**Work required**
Would you output the entries below only from the line containing "Definition VASSA : list" through the line containing "Bhumibol Adulyadej's Birthday", exactly as they stand and with both ends included?

(Collection entries)
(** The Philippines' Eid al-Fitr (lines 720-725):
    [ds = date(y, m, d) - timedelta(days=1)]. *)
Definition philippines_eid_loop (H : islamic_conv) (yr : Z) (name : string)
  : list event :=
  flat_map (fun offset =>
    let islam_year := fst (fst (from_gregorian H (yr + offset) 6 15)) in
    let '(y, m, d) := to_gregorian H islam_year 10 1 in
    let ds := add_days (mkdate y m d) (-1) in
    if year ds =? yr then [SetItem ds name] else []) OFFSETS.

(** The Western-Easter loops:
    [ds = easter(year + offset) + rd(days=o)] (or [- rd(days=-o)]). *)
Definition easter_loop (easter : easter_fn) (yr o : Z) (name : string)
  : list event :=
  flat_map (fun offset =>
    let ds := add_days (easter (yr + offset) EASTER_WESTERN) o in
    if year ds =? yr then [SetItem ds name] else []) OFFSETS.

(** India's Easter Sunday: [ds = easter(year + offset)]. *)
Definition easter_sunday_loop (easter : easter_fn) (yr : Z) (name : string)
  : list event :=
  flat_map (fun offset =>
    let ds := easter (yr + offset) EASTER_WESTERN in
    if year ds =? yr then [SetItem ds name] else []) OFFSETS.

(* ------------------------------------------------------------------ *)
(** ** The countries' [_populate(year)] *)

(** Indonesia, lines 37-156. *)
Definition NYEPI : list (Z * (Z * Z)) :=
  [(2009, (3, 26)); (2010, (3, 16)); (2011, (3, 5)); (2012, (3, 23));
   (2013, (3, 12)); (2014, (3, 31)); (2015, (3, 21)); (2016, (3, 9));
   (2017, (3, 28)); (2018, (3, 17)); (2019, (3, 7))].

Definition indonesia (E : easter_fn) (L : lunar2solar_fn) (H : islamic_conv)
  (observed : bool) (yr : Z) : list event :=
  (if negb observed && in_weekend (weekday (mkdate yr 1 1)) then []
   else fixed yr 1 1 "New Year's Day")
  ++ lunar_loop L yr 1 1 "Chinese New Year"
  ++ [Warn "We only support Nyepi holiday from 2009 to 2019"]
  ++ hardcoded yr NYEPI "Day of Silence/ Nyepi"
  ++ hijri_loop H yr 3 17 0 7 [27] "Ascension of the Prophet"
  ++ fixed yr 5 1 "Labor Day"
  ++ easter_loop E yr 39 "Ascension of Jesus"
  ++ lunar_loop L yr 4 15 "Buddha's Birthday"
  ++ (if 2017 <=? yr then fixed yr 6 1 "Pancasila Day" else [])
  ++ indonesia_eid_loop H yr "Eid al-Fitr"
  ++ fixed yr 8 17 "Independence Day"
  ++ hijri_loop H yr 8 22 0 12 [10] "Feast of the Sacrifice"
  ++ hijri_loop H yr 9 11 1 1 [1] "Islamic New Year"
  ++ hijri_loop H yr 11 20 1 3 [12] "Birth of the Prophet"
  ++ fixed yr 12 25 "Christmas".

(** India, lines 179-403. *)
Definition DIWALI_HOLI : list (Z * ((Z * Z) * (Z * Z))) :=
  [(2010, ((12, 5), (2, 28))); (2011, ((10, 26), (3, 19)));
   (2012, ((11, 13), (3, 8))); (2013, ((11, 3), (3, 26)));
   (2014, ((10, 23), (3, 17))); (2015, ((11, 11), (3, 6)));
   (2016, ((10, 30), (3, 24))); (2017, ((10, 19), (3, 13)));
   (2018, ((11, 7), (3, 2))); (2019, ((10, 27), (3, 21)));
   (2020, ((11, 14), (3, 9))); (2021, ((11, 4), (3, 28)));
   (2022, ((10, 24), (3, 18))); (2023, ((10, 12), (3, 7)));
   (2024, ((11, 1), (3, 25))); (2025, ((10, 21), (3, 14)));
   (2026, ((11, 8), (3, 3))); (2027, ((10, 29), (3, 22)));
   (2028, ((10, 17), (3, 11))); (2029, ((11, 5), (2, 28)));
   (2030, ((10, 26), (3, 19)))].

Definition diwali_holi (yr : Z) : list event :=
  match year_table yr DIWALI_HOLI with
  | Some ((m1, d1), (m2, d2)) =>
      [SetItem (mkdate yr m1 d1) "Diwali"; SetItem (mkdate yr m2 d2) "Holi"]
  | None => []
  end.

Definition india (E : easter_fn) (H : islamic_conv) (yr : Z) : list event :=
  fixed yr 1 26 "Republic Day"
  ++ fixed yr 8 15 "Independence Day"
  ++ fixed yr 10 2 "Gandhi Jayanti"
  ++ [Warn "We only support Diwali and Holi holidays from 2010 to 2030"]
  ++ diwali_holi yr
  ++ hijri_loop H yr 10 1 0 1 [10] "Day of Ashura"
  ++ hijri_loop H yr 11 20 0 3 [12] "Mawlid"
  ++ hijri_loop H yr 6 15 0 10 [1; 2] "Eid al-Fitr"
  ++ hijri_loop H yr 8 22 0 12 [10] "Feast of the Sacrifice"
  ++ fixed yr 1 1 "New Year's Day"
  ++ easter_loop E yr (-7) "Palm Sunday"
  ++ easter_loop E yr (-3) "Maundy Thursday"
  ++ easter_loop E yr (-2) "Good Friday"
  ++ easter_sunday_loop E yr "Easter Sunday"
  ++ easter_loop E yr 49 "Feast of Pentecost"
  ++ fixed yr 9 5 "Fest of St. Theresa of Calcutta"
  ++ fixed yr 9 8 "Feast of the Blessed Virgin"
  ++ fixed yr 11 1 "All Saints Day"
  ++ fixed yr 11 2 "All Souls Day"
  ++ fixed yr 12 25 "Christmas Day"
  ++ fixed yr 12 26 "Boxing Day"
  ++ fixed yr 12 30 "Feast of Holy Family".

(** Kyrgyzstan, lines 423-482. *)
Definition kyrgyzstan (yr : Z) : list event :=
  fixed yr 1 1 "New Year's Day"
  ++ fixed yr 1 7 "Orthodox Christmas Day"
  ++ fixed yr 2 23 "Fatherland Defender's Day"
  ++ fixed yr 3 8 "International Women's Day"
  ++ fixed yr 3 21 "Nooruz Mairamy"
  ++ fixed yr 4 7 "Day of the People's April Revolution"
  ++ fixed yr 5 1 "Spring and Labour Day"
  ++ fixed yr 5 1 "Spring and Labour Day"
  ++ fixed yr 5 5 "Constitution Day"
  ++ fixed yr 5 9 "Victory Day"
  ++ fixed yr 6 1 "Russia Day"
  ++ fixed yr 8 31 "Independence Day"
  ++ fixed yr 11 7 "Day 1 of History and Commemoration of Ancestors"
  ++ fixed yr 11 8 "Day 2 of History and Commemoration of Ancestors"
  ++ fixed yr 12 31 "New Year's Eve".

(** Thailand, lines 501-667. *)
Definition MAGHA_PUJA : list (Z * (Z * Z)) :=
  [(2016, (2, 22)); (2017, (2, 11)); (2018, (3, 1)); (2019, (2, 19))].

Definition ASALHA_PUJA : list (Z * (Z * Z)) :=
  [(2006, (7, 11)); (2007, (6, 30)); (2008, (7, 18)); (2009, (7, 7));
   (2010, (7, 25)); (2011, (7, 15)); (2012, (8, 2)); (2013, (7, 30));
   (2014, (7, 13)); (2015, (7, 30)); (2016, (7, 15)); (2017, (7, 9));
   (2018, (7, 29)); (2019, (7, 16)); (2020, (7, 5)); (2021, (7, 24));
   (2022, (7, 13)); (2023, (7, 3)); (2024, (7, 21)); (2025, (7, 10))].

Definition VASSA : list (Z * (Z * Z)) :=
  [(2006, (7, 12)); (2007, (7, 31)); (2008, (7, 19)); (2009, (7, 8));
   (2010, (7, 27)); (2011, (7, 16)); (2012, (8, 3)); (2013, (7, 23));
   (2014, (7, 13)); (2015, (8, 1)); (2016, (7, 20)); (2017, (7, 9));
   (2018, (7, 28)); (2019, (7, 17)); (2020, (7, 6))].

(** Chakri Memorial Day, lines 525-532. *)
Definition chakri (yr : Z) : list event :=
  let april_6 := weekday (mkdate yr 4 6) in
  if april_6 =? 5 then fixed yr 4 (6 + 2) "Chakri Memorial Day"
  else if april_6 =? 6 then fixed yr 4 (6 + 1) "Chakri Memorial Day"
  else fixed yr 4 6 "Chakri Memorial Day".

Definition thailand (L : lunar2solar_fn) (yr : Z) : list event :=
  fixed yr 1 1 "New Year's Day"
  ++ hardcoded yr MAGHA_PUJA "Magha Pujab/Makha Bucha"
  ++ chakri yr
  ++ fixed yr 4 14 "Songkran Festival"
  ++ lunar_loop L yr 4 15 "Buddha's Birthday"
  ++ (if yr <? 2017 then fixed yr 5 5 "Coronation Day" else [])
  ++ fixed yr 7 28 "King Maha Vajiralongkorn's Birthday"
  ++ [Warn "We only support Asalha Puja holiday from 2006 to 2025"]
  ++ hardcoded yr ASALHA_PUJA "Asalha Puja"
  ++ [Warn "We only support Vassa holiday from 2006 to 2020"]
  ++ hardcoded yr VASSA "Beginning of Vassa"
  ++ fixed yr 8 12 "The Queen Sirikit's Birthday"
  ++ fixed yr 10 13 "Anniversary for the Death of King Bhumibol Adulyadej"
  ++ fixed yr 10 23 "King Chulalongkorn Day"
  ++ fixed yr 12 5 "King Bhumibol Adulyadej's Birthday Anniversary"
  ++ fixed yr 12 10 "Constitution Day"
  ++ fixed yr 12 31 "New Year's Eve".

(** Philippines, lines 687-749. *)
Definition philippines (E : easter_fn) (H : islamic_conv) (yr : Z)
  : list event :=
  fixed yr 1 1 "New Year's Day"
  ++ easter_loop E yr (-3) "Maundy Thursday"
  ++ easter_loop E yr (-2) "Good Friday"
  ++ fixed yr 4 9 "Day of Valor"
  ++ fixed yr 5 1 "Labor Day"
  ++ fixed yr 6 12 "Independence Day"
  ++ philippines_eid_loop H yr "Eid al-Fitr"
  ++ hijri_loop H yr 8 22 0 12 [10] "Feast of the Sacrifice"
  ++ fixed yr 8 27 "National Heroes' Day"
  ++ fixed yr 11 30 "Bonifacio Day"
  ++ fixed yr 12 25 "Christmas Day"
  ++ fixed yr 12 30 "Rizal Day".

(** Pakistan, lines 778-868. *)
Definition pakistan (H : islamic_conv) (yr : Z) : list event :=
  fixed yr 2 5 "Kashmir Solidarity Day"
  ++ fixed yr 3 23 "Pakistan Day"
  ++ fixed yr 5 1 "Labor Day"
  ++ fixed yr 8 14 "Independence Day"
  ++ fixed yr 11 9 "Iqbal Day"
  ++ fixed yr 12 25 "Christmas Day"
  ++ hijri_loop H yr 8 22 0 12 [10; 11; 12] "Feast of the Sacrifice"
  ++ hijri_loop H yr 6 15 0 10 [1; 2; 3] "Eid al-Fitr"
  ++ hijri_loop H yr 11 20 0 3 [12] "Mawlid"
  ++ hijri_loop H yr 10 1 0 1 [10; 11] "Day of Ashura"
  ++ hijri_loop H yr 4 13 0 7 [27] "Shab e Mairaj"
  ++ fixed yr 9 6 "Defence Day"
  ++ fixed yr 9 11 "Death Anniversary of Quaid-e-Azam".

**Reply**
Definition VASSA : list (Z * (Z * Z)) :=
  [(2006, (7, 12)); (2007, (7, 31)); (2008, (7, 19)); (2009, (7, 8));
   (2010, (7, 27)); (2011, (7, 16)); (2012, (8, 3)); (2013, (7, 23));
   (2014, (7, 13)); (2015, (8, 1)); (2016, (7, 20)); (2017, (7, 9));
   (2018, (7, 28)); (2019, (7, 17)); (2020, (7, 6))].

(** Chakri Memorial Day, lines 525-532. *)
Definition chakri (yr : Z) : list event :=
  let april_6 := weekday (mkdate yr 4 6) in
  if april_6 =? 5 then fixed yr 4 (6 + 2) "Chakri Memorial Day"
  else if april_6 =? 6 then fixed yr 4 (6 + 1) "Chakri Memorial Day"
  else fixed yr 4 6 "Chakri Memorial Day".

Definition thailand (L : lunar2solar_fn) (yr : Z) : list event :=
  fixed yr 1 1 "New Year's Day"
  ++ hardcoded yr MAGHA_PUJA "Magha Pujab/Makha Bucha"
  ++ chakri yr
  ++ fixed yr 4 14 "Songkran Festival"
  ++ lunar_loop L yr 4 15 "Buddha's Birthday"
  ++ (if yr <? 2017 then fixed yr 5 5 "Coronation Day" else [])
  ++ fixed yr 7 28 "King Maha Vajiralongkorn's Birthday"
  ++ [Warn "We only support Asalha Puja holiday from 2006 to 2025"]
  ++ hardcoded yr ASALHA_PUJA "Asalha Puja"
  ++ [Warn "We only support Vassa holiday from 2006 to 2020"]
  ++ hardcoded yr VASSA "Beginning of Vassa"
  ++ fixed yr 8 12 "The Queen Sirikit's Birthday"
  ++ fixed yr 10 13 "Anniversary for the Death of King Bhumibol Adulyadej"
  ++ fixed yr 10 23 "King Chulalongkorn Day"
  ++ fixed yr 12 5 "King Bhumibol Adulyadej's Birthday Anniversary"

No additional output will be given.